*Aim of the exercise*.
Filter the listing below for "each" and report every line that has it.

*Data for this task*.
=== Section Start ===

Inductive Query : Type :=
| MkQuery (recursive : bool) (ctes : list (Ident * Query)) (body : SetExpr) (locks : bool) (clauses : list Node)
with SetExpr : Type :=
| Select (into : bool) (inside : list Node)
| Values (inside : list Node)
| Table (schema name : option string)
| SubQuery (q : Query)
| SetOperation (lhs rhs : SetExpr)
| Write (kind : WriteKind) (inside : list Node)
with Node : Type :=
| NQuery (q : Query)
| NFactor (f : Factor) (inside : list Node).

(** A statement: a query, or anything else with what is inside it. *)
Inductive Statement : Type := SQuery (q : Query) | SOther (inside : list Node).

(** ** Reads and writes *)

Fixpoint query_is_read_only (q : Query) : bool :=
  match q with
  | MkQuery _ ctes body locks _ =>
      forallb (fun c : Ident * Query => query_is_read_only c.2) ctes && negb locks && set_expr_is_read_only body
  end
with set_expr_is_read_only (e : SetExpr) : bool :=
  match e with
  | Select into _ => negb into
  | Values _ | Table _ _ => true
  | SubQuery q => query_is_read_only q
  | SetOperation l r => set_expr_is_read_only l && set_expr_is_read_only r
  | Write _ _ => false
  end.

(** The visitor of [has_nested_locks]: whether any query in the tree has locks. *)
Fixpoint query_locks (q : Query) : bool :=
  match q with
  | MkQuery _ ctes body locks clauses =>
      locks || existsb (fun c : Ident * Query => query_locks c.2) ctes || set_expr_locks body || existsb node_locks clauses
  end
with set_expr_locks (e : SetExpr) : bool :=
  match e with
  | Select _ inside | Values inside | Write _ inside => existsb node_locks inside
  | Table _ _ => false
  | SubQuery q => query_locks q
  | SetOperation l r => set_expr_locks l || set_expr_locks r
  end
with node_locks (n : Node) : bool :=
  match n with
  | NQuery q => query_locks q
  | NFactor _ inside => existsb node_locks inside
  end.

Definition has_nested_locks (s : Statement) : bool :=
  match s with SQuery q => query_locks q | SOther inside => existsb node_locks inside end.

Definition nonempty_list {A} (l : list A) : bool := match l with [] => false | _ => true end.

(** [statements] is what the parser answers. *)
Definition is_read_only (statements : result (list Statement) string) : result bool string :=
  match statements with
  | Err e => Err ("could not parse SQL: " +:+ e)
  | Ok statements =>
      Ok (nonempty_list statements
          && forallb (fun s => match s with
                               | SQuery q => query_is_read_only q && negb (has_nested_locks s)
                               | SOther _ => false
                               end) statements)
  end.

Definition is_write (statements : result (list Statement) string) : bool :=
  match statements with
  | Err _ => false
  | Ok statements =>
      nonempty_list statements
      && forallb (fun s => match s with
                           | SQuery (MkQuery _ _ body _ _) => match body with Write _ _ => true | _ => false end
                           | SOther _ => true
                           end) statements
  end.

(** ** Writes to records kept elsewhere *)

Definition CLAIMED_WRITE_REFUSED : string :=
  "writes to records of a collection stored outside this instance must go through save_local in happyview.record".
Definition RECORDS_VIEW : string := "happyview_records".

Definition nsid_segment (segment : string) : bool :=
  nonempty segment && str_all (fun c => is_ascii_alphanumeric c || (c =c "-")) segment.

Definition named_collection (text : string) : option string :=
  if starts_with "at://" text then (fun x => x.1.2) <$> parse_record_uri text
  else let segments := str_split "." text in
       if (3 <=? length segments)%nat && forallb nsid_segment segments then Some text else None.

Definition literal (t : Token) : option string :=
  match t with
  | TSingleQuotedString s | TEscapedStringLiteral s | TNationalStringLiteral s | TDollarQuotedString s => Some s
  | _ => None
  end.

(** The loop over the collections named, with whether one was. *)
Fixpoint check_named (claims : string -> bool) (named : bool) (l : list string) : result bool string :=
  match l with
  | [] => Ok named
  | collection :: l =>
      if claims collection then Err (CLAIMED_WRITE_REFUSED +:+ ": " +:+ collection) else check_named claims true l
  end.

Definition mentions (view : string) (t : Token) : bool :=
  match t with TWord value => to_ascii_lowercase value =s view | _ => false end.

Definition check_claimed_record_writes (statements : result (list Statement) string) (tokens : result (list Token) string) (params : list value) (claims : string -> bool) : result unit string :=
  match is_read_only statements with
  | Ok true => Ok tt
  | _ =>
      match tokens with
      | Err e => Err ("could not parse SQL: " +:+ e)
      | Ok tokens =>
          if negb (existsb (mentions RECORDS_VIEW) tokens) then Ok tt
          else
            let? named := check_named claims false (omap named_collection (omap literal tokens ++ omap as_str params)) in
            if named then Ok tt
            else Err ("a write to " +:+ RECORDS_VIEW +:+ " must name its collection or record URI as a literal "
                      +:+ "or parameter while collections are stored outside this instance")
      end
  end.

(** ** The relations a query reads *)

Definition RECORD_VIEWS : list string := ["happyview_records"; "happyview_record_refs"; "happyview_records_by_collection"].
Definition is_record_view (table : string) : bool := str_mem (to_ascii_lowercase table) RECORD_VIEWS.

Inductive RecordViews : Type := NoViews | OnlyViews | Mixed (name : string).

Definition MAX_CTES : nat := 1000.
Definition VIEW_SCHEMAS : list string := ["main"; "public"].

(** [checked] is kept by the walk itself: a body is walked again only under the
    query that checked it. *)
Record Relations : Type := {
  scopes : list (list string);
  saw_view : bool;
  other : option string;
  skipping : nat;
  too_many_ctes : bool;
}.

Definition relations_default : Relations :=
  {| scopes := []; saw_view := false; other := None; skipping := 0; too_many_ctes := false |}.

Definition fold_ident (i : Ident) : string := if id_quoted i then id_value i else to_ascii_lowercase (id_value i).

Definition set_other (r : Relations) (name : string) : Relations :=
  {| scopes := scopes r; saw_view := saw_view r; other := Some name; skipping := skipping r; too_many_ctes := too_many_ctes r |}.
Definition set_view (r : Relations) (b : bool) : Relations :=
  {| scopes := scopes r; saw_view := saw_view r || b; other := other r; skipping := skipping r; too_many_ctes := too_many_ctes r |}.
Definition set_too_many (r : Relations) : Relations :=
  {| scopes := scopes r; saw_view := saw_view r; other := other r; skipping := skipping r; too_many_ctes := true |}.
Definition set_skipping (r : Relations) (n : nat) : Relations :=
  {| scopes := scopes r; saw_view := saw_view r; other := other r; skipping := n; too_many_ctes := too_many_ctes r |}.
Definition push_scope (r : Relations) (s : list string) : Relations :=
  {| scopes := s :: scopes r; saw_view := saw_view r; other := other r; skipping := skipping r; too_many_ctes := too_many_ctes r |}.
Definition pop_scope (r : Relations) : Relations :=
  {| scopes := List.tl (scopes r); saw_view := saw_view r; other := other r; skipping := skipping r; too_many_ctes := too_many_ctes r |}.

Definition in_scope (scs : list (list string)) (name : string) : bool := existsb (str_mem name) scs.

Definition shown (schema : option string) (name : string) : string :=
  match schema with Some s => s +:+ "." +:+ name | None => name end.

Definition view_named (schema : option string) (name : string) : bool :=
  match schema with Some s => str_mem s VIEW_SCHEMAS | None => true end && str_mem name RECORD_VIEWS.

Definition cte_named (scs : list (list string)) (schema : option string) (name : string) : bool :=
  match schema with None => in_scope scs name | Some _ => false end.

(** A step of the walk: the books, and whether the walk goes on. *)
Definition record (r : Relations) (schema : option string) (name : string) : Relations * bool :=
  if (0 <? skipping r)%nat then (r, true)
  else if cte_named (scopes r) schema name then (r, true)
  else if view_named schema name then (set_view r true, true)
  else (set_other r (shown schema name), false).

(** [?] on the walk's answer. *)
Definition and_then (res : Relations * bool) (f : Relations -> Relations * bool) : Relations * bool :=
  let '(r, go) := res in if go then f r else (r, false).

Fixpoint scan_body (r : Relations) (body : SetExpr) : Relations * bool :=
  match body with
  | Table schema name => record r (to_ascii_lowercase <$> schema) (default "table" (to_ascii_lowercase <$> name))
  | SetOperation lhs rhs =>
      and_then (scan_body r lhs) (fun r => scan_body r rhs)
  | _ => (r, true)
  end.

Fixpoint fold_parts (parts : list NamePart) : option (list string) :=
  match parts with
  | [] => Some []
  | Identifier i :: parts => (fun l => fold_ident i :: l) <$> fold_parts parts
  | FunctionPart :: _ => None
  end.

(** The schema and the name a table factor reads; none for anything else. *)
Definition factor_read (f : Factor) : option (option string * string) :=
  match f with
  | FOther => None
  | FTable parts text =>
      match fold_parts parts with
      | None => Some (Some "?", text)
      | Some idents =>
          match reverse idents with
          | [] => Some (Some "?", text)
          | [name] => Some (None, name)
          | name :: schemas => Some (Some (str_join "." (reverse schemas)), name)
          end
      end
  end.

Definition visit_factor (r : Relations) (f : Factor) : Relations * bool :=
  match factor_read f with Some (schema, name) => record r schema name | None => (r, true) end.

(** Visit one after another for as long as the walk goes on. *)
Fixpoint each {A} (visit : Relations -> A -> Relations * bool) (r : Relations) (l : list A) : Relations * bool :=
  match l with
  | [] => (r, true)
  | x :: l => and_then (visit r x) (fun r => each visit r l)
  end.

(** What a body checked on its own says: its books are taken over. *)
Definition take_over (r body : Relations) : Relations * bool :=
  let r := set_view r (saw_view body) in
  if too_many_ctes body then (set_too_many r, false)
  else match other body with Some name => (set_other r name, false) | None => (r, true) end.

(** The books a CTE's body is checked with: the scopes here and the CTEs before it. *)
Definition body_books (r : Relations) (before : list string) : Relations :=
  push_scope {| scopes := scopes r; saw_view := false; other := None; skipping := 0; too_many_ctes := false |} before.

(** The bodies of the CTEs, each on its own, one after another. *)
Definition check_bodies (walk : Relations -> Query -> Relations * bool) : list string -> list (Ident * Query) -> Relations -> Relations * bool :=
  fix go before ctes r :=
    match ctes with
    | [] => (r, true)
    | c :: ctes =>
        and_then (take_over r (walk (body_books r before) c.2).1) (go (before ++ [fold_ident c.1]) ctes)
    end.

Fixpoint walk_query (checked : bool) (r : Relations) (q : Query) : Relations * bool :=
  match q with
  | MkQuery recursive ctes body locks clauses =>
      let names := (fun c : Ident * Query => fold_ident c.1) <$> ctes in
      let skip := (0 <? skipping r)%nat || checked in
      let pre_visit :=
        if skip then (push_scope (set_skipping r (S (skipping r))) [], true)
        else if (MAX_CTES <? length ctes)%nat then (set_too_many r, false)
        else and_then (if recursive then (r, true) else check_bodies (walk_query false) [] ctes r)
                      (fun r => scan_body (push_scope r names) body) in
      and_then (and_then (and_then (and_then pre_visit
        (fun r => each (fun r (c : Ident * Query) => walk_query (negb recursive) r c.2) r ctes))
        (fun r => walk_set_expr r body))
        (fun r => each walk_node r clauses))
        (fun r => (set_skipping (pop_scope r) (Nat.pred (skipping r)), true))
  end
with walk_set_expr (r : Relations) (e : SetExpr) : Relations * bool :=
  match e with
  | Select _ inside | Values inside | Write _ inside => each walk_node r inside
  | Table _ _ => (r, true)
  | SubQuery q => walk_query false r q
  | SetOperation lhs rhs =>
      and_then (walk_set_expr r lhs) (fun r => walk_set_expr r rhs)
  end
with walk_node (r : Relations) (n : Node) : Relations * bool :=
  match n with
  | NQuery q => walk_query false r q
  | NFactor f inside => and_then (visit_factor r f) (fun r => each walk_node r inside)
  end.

=== Section End ===

*Result below*.
Fixpoint each {A} (visit : Relations -> A -> Relations * bool) (r : Relations) (l : list A) : Relations * bool :=
  | x :: l => and_then (visit r x) (fun r => each visit r l)
(** The bodies of the CTEs, each on its own, one after another. *)
        (fun r => each (fun r (c : Ident * Query) => walk_query (negb recursive) r c.2) r ctes))
        (fun r => each walk_node r clauses))
  | Select _ inside | Values inside | Write _ inside => each walk_node r inside
  | NFactor f inside => and_then (visit_factor r f) (fun r => each walk_node r inside)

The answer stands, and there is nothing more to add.